In Mexican Enough: My Life Between the Borderlines, half memoir and half travel book, she invites us to accompany her in the search for her roots to find something much bigger, a true social movement. In All the Agents and Saints: Dispatches from the U.S. Borderlands, she chronicles seven years of reflections on the impact of international borders on the people who live there.
An advocate for social justice, as well as a writer, lecturer and contributor to CNBC, Arce came to the United States from Mexico at age 11 as an undocumented immigrant. That was her status for more than a decade, until she became a citizen in 2014.

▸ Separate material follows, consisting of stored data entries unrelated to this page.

Definition world (selection : gset string) (lastClick : Nullable Z) : World :=
  {| store := {| rawFiles := files;
                 displayView := λ supplied, supplied;
                 selectedIds := selection;
                 disableSelection := false;
                 parentFolder := Some folder |};
     lastClickDisplayIndexRef := lastClick;
     dispatchedFileActions := [];
     console := [] |}.

Definition click (file : FileData.t) (index : Z) (ctrl shift : bool) : SpecialActionData :=
  MouseClickFileData (mkMouseClick single file index ctrl shift).
End Demo.

(** ** [useFileActionModifiers] (src/util/file-actions.ts, lines 81-107) *)

(** The two built-in actions [useFileActionModifiers] names.  Their
    definitions (util/file-actions-definitions) are not among the sources,
    so they are taken as a parameter. *)
Record ChonkyToolbarActionsT : Type := mkChonkyToolbarActions {
  ToggleSearch : FileAction.t;
  OpenParentFolder : FileAction.t
}.

Module FileActionModifiers.
Record t : Type := mk {
  active : bool;
  disabled : bool
}.
End FileActionModifiers.

(** Lines 84-106.  The four Recoil values the hook reads are its arguments:
    [action] is the definition held for the action id, or [null];
    [actionSelectionSize] the number of selected files the action applies
    to. *)
Definition useFileActionModifiers (ChonkyActions : ChonkyToolbarActionsT)
    (action : Nullable FileAction.t) (searchBarVisible : bool)
    (parent : Nullable FileData.t) (actionSelectionSize : nat)
    : FileActionModifiers.t :=
  let actionSelectionEmpty := (actionSelectionSize =? 0)%nat in
  match action with
  | None => {| FileActionModifiers.active := false;
               FileActionModifiers.disabled := true |}
  | Some action =>
      let active :=
        String.eqb (FileAction.id action) (FileAction.id (ToggleSearch ChonkyActions))
        && searchBarVisible in
      let disabled := FileAction.requiresSelection action && actionSelectionEmpty in
      let disabled :=
        if String.eqb (FileAction.id action)
                      (FileAction.id (OpenParentFolder ChonkyActions))
        then disabled || negb (FileHelper.isOpenable parent)
        else disabled in
      {| FileActionModifiers.active := active;
         FileActionModifiers.disabled := disabled |}
  end.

A life lived through her experience has led the author to devote herself to giving voice to the undocumented people in books such as My (Underground) American Dream, where she recounts her journey from Mexico to Texas and her experiences as an executive on Wall Street, or in the youth novel Some Like Me, which focuses on the process of assimilation into a new culture of migrant children.
Julissa Arce is also co-founder of the Ascend Education Fund, a scholarship and mentoring program that helps students go to college regardless of their legal status.
Born in Illinois and the daughter of undocumented Mexican immigrants, the Chicano poet, essayist and novelist was a finalist for the National Book Award for I Am Not Your Perfect Mexican, where she recounts with a lot of humor, but also realism the vicissitudes of a young Mexican American to overcome stereotypes and the multiple pressures of her origin and age. How should a perfect Mexican daughter behave? Or rather, how should she NOT behave?